> [WHAT YOU NEED TO DO]: Each line with the string "takes" is to be copied from the records below.

> [DATASET ENTRIES]:
(** A pointer's claim becomes that of a new dependent exception. *)
Lemma inv_dependent_new eb h c g t p y m type u te :
  inv eb h c g → p ∈ handles g → h !! p = Some y → is_primary y →
  h !! m = None → 0 < m → from_calloc eb m →
  inv eb (<[m := Exn (object_of p) type 0 u te 0 0 0 dependent_exception_class]> h) c
    (Ghost (building g) (<[m := t]> (owner g)) (flying g ∪ {[m]}) (stack g) (handles g ∖ {[+ p +]})).
Proof.
  intros [Im Iu] Hin Hp Hy Hm Hpos Hf. rewrite elem_of_multiplicity in Hin.
  set (x := Exn (object_of p) type 0 u te 0 0 0 dependent_exception_class).
  assert (Hown : owner g !! m = None).
  { apply eq_None_not_Some. intros [t' Ho]. destruct (inv_owner _ _ _ _ _ Iu m t' Ho) as (z & Hz & _). congruence. }
  assert (HB : m ∉ building g) by (intros Hb; destruct (inv_building _ _ _ _ _ Im m Hb); congruence).
  assert (Hm0 : multiplicity m (handles g) = 0%nat).
  { apply not_elem_of_multiplicity. intros Hh. destruct (inv_handle _ _ _ _ _ Im m Hh) as (z & Hz & _). congruence. }
  split; cbn [building owner flying stack handles].
  - apply (mem_insert eb h (building g) (owner g) (handles g) Im); try done.
    + by right; right.
    + intros d Hne. by rewrite lookup_insert_ne.
    + intros d Hne. rewrite multiplicity_difference. destruct (decide (d = p)) as [->|Hdp].
      * rewrite multiplicity_singleton_eq, bool_decide_eq_true_2 by done. cbn. lia.
      * rewrite multiplicity_singleton_ne, bool_decide_eq_false_2; [cbn; lia| |done].
        intros [_ Hq]. cbn in Hq. by apply object_of_inj in Hq.
    + rewrite multiplicity_difference, Hm0. done.
    + intros _. rewrite lookup_insert_eq. split; [done|]. by exists p, y.
  - eapply use_throw; [|done|apply lookup_insert_eq|by right|done].
    apply (use_other h c _ _ _ Iu _ m Hown). intros d Hne. by rewrite lookup_insert_ne.
Qed.
(** A size of a group that means one: neither without end, nor [CHAR_MAX]. *)
Definition limited (c : Z) : bool := (0 <? c) && (c <? 127).

(** The groups [rs] from the last to the first against the grouping, at [c] with
    [ig] after it; the first group may be smaller, not empty. *)
Fixpoint check_groups (c : Z) (ig : list Z) (rs : list Z) : bool :=
  match rs with
  | [] => true
  | [r] => negb (limited c && ((c <? r) || (r =? 0)))
  | r :: rs' =>
      if limited c && negb (c =? r) then false
      else match ig with c' :: ig' => check_groups c' ig' rs' | [] => check_groups c [] rs' end
  end.

Definition check_grouping (grouping : list Z) (g : list Z) (err : Z) : Z :=
  match grouping with
  | [] => err
  | c :: ig => if check_groups c ig (rev g) then err else failbit
  end.

(** ** [printf] for integers *)

Definition digit_char (upper : bool) (d : Z) : Z :=
  if d <? 10 then 48 + d else if upper then 55 + d else 87 + d.

Fixpoint print_digits (upper : bool) (base : Z) (fuel : nat) (n : Z) : list Z :=
  match fuel with
  | O => []
  | S fuel' =>
      if n <? base then [digit_char upper n]
      else print_digits upper base fuel' (n / base) ++ [digit_char upper (n mod base)]
  end.

Definition print_base (upper : bool) (base n : Z) : list Z :=
  print_digits upper base (S (Z.to_nat (Z.log2 n))) n.

(** A conversion of a [long] or a [long long]: the flags ["+"] and ["#"], then the
    specifier.  A sign is for a signed conversion only. *)
Definition sprintf (fmt : bytes) (v : Z) : list Z :=
  let '(fl, rest) := span (λ c, bool_decide (c ∈ str "+#")) (drop 1 fmt) in
  let '(_, conv) := span (λ c, bool_decide (c = "l"%char)) rest in
  let plus := bool_decide ("+"%char ∈ fl) in
  let alt := bool_decide ("#"%char ∈ fl) in
  let u := wrap 64 v in
  if decide (conv = str "d") then
    (if v <? 0 then [45] else if plus then [43] else []) ++ print_base false 10 (Z.abs v)
  else if decide (conv = str "u") then print_base false 10 u
  else if decide (conv = str "o") then (if alt && negb (u =? 0) then [48] else []) ++ print_base false 8 u
  else if decide (conv = str "x") then (if alt && negb (u =? 0) then [48; 120] else []) ++ print_base false 16 u
  else if decide (conv = str "X") then (if alt && negb (u =? 0) then [48; 88] else []) ++ print_base true 16 u
  else [].
(** C29: An amount is printed, with [showbase], the way the C standard says of the locale:
    its digits with the fraction, the decimal point and the groups that the locale has, and
    around them its sign and its symbol, in the order and with the separators of
    [cs_precedes], [sep_by_space] and [sign_posn].  There are two exceptions.  In
    parentheses, with the symbol first and a space between it and the value, the space
    comes before the symbol.  An international symbol of four characters has the separator
    as its last one, which is used where the locale asks for one, in one place also as a
    space, but which stays where it asks for none, at the end of the symbol, or the
    beginning if the value is first.  (Amounts have at most 127 digits, and groups at least
    one; for positive ones the locale must put the symbol as it does for negative ones,
    since there is one symbol for both.) *)
Theorem money_text intl nm lc mp neg cs sep posn ct flags ds :
  init_char intl nm (Some lc) = Ret mp → lc_values intl neg lc = (cs, sep, posn) → c11_values cs sep posn →
  neg = true ∨ lc_values intl true lc = lc_values intl false lc →
  has_flag flags showbase = true → ct_widen ct SPACE_CODE = SPACE_CODE →
  Forall (λ d, ct_is_digit ct d = true) ds → zlen ds ≤ 127 → Forall (λ g, 1 ≤ g ≤ 127) (lc_mon_grouping lc) →
  let text := (format ct mp flags neg (signed_digits ct neg ds)).1 in
  let val := lc_value ct intl lc ds in
  let sn := lc_sign neg posn lc in
  let sym := lc_symbol intl lc in
  (intl = false ∨ length sym ≠ 4%nat →
   text = if decide (cs = 1 ∧ posn = 0 ∧ sep = 1) then codes (str "( ") ++ sym ++ val ++ codes (str ")")
          else c11_text sep cs posn sym sn val SPACE_CODE)
  ∧ (∀ a b c d, intl = true → sym = [a; b; c; d] →
     if decide (sep = 0 ∨ posn = 0 ∧ sep = 2)
     then text = c11_text sep cs posn (if cs =? 0 then [d; a; b; c] else [a; b; c; d]) sn val SPACE_CODE
     else ∃ sp, (sp = d ∨ sp = SPACE_CODE) ∧ text = c11_text sep cs posn [a; b; c] sn val sp).
Proof.
  intros Hi Hv Hc Hneg Hshow Hsp Hds Hlen Hgrp text val sn sym.
  destruct (init_char_parts _ _ _ _ _ _ _ _ Hi Hv Hneg) as [Hpat Hsn]. destruct (init_char_value _ _ _ _ Hi) as (Hp & Ht & Hg & Hf).
  assert (Htext : text = let '(pat, s) := init_pat sym intl cs sep posn SPACE_CODE in pattern_text pat s sn val).
  { subst text sn val sym. rewrite format_text, Hpat, Hsn by done. rewrite value_text_is by (by rewrite ?Hg). unfold lc_value. by rewrite Hp, Ht, Hg, Hf. }
  rewrite Htext. split.
  - intros Hin. assert (intl && bool_decide (length sym = 4%nat) = false).
    { destruct Hin as [->|Hin]; [done|]. by rewrite bool_decide_eq_false_2, andb_false_r. }
    destruct (decide (cs = 1 ∧ posn = 0 ∧ sep = 1)) as [(-> & -> & ->)|]; [|by apply pattern_domestic].
    unfold sn, lc_sign. cbn. unfold init_pat. rewrite H. unfold pattern_text. cbn. flatten.
  - intros a b c d -> Hsym. rewrite Hsym. destruct (decide (sep = 0 ∨ posn = 0 ∧ sep = 2)) as [Hcase|Hcase].
    + by apply pattern_separator_stays.
    + apply pattern_international; [done|naive_solver|naive_solver].
Qed.

(** In parentheses the space that belongs between the symbol and the value comes
    before the symbol. *)
Theorem money_in_parens nm lc mp ct flags digits :
  init_char false nm (Some lc) = Ret mp → lc_values false true lc = (1, 1, 0) →
  has_flag flags showbase = true → ct_widen ct SPACE_CODE = SPACE_CODE →
  let val := value_text ct mp true digits in
  (format ct mp flags true digits).1 = codes (str "( ") ++ lc_currency_symbol lc ++ val ++ codes (str ")")
  ∧ c11_text 1 1 0 (lc_currency_symbol lc) parens val SPACE_CODE
    = codes (str "(") ++ lc_currency_symbol lc ++ [SPACE_CODE] ++ val ++ codes (str ")").
Proof.
  intros Hi Hv Hshow Hsp val. destruct (init_char_parts _ _ _ _ true _ _ _ Hi Hv) as [Hpat Hsn]; [by left|].
  split; [|unfold c11_text; cbn; flatten].
  rewrite format_text by done. cbn in Hsn. rewrite Hsn. cbn in Hpat. injection Hpat as Hp Hs. rewrite <- Hp, <- Hs.
  fold val. unfold pattern_text. cbn. flatten.
Qed.
(** The scan takes the longest prefix of the input that starts a keyword, and gives the
    first keyword that is this prefix, both folded. *)
Theorem scan_keyword_longest fuel ct kws case_sensitive err b :
  let fold := keyword_fold ct case_sensitive in
  (length b + 2 ≤ fuel)%nat →
  ∃ n i err', scan_keyword fuel ct kws case_sensitive err b = Some (i, drop n b, err') ∧ consumed fold kws b n
    ∧ ((i < length kws)%nat ↔ map fold (take n b) ∈ folded fold kws)
    ∧ ((i < length kws)%nat → map fold <$> kws !! i = Some (map fold (take n b)))
    ∧ (∀ j, (j < i)%nat → map fold <$> kws !! j ≠ Some (map fold (take n b)))
    ∧ Z.testbit err' 1 = Z.testbit err 1 || bool_decide (n = length b)
    ∧ Z.testbit err' 2 = Z.testbit err 2 || bool_decide (i = length kws).
Proof.
  intros fold Hf. pose proof (reach_consumed fold kws b) as Hc. rewrite scan_keyword_read by done. unfold keyword_read.
  fold fold. set (n := reach _ _ _) in *. set (i := first_is _ _).
  assert (Hlen : length (folded fold kws) = length kws) by apply length_map.
  assert (Hlook : ∀ j, map fold <$> kws !! j = folded fold kws !! j) by (intros; by rewrite <- list_lookup_fmap).
  exists n, i, (scan_state kws err (drop n b) i). split; [done|]. split; [done|]. rewrite <- Hlen at 1 2.
  split; [by rewrite first_is_lt|]. split; [intros Hi; rewrite Hlook; by apply first_is_lookup|].
  split; [intros j Hj; rewrite Hlook; by apply first_is_before|].
  assert (Hnil : drop n b = [] ↔ n = length b).
  { destruct Hc as [Hn _]. rewrite <- length_zero_iff_nil, length_drop. lia. }
  unfold scan_state. destruct (drop n b) as [|y l]; [rewrite (bool_decide_eq_true_2 (n = _)) by by apply Hnil
    |rewrite (bool_decide_eq_false_2 (n = _)) by (by intros [=]%Hnil)]; destruct (decide (i = length kws));
    [rewrite bool_decide_eq_true_2 by done|rewrite bool_decide_eq_false_2 by done
    |rewrite bool_decide_eq_true_2 by done|rewrite bool_decide_eq_false_2 by done];
    rewrite ?Z.lor_spec; destruct (Z.testbit err 1), (Z.testbit err 2); done.
Qed.

(** ** What [__analyze] gives *)

(** The names come in their numbers. *)
Definition names_complete (nm : names) : Prop := length (weeks nm) = 14%nat ∧ length (months nm) = 24%nat ∧ length (am_pm nm) = 2%nat.

(** No name is empty, but perhaps both of [am_pm]. *)
Definition names_nonempty (nm : names) : Prop :=
  [] ∉ weeks nm ∧ [] ∉ months nm ∧ (sum_list (map length (am_pm nm)) ≠ O → [] ∉ am_pm nm).

Lemma keyword_read_shorter fold kws b :
  [] ∉ kws → (fst (keyword_read fold kws b) < length kws)%nat → (length (snd (keyword_read fold kws b)) < length b)%nat.
Proof.
  unfold keyword_read. cbn [fst snd]. destruct (reach_consumed fold kws b) as [Hn _]. set (n := reach _ _ _) in *.
  intros Hno Hi. rewrite <- (length_map (map fold) kws) in Hi. apply first_is_lt in Hi. rewrite length_drop.
  enough (n ≠ O) by lia. intros Hz. rewrite Hz in Hi. cbn in Hi. apply list_elem_of_In, in_map_iff in Hi as (kw & Hkw & Hin).
  destruct kw; [|done]. by apply Hno, list_elem_of_In.
Qed.

Lemma skip_spaces_shorter ct b : (length (skip_spaces ct b) ≤ length b)%nat.
Proof. induction b as [|c b IH]; [done|]. cbn. destruct (tc_space ct c); cbn; lia. Qed.

Lemma more_digits_shorter ct n r b : (length (snd (more_digits ct n r b)) ≤ length b)%nat.
Proof.
  revert r b. induction n as [|n IH]; intros r [|c b]; cbn; try lia. destruct (tc_digit ct c); cbn; [|lia].
  specialize (IH (r * 10 + tc_narrow ct c - 48) b). lia.
Qed.

Lemma digits_shorter ct n err c b :
  tc_digit ct c = true → (length (snd (fst (get_up_to_n_digits ct n err (c :: b)))) ≤ length b)%nat.
Proof.
  intros Hd. unfold get_up_to_n_digits. rewrite Hd. pose proof (more_digits_shorter ct (pred n) (tc_narrow ct c - 48) b) as Hl.
  by destruct (more_digits _ _ _ _).
Qed.

(** A round without its fuel. *)
Definition analyze_plain (ct : tctype) (is_percent : Z → bool) (c : Z) (r : list Z) : list Z * list Z :=
  if tc_digit ct c then
    let '(v, rest, _) := get_up_to_n_digits ct 4 goodbit (c :: r) in
    (match number_spec v with Some s => spec s | None => take (S (length r) - length rest) (c :: r) end, rest)
  else if is_percent c then ([PERCENT; PERCENT], r) else ([c], r).

Definition analyze_reads (ct : tctype) (is_percent : Z → bool) (nm : names) (fmt : ascii) (c : Z) (r : list Z) : list Z * list Z :=
  let read kws := keyword_read (tc_toupper ct) kws (c :: r) in
  if tc_space ct c then ([32], skip_spaces ct r)
  else
    let '(i, w) := read (weeks nm) in
    if decide (i < 14)%nat then (if decide (i < 7)%nat then spec "A" else spec "a", w)
    else
      let '(j, m) := read (months nm) in
      if decide (j < 24)%nat then
        (if bool_decide (fmt = "x"%char) && tc_digit ct (default 0 (default [] (months nm !! j) !! O)) then spec "m"
         else if decide (j < 12)%nat then spec "B" else spec "b", m)
      else if decide (0 < sum_list (map length (am_pm nm)))%nat then
        let '(k, p) := read (am_pm nm) in
        if decide (k < 2)%nat then (spec "p", p) else analyze_plain ct is_percent c r
      else analyze_plain ct is_percent c r.

Lemma analyze_round_reads ct is_percent nm fmt c r :
  analyze_round ct is_percent nm fmt c r = Some (analyze_reads ct is_percent nm fmt c r).
Proof.
  unfold analyze_round, analyze_reads, analyze_plain. cbv zeta. rewrite !(scan_keyword_read (S (S (length (c :: r))))) by (cbn; lia).
  cbv zeta. change (keyword_fold ct false) with (tc_toupper ct).
  destruct (tc_space ct c); [done|]. destruct (keyword_read _ (weeks nm) _) as [i w]. destruct (decide (i < 14)%nat); [done|].
  destruct (keyword_read _ (months nm) _) as [j m]. destruct (decide (j < 24)%nat); [done|].
  assert (Hplain : (if tc_digit ct c then
      let '(v, rest, _) := get_up_to_n_digits ct 4 goodbit (c :: r) in
      match number_spec v with
      | Some s => Some (spec s, rest)
      | None => Some (take (length (c :: r) - length rest) (c :: r), rest)
      end
    else if is_percent c then Some ([PERCENT; PERCENT], r) else Some ([c], r))
    = Some (analyze_plain ct is_percent c r)).
  { unfold analyze_plain. destruct (tc_digit ct c); [|by destruct (is_percent c)].
    destruct (get_up_to_n_digits _ _ _ _) as [[v rest] err]. by destruct (number_spec v). }
  destruct (decide _); [|exact Hplain]. destruct (keyword_read _ (am_pm nm) _) as [k p]. destruct (decide (k < 2)%nat); [done|exact Hplain].
Qed.

Lemma analyze_plain_shorter ct is_percent c r : (length (snd (analyze_plain ct is_percent c r)) ≤ length r)%nat.
Proof.
  unfold analyze_plain. destruct (tc_digit ct c) eqn:Hd; [|by destruct (is_percent c)].
  pose proof (digits_shorter ct 4 goodbit c r Hd). by destruct (get_up_to_n_digits _ _ _ _) as [[v rest] err].
Qed.

(** Every round takes a character at least. *)
Lemma analyze_reads_shorter ct is_percent nm fmt c r :
  names_complete nm → names_nonempty nm → (length (snd (analyze_reads ct is_percent nm fmt c r)) ≤ length r)%nat.
Proof.
  intros (Hw & Hm & Hp) (Hnw & Hnm & Hnp). unfold analyze_reads.
  pose proof (keyword_read_shorter (tc_toupper ct) (weeks nm) (c :: r) Hnw) as Hsw.
  pose proof (keyword_read_shorter (tc_toupper ct) (months nm) (c :: r) Hnm) as Hsm.
  pose proof (keyword_read_shorter (tc_toupper ct) (am_pm nm) (c :: r)) as Hsp.
  pose proof (analyze_plain_shorter ct is_percent c r) as Hpl.
  destruct (tc_space ct c); [apply skip_spaces_shorter|].
  destruct (keyword_read _ (weeks nm) _) as [i w]; destruct (keyword_read _ (months nm) _) as [j m];
    destruct (keyword_read _ (am_pm nm) _) as [k p]. cbn [fst snd length] in *.
  destruct (decide (i < 14)%nat); [cbn; lia|]. destruct (decide (j < 24)%nat); [cbn; lia|].
  destruct (decide (0 < _)%nat); [|done]. destruct (decide (k < 2)%nat); [|done].
  specialize (Hsp (Hnp ltac:(lia)) ltac:(lia)). cbn. lia.
Qed.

> [OUTPUT]:
(** The scan takes the longest prefix of the input that starts a keyword, and gives the
(** Every round takes a character at least. *)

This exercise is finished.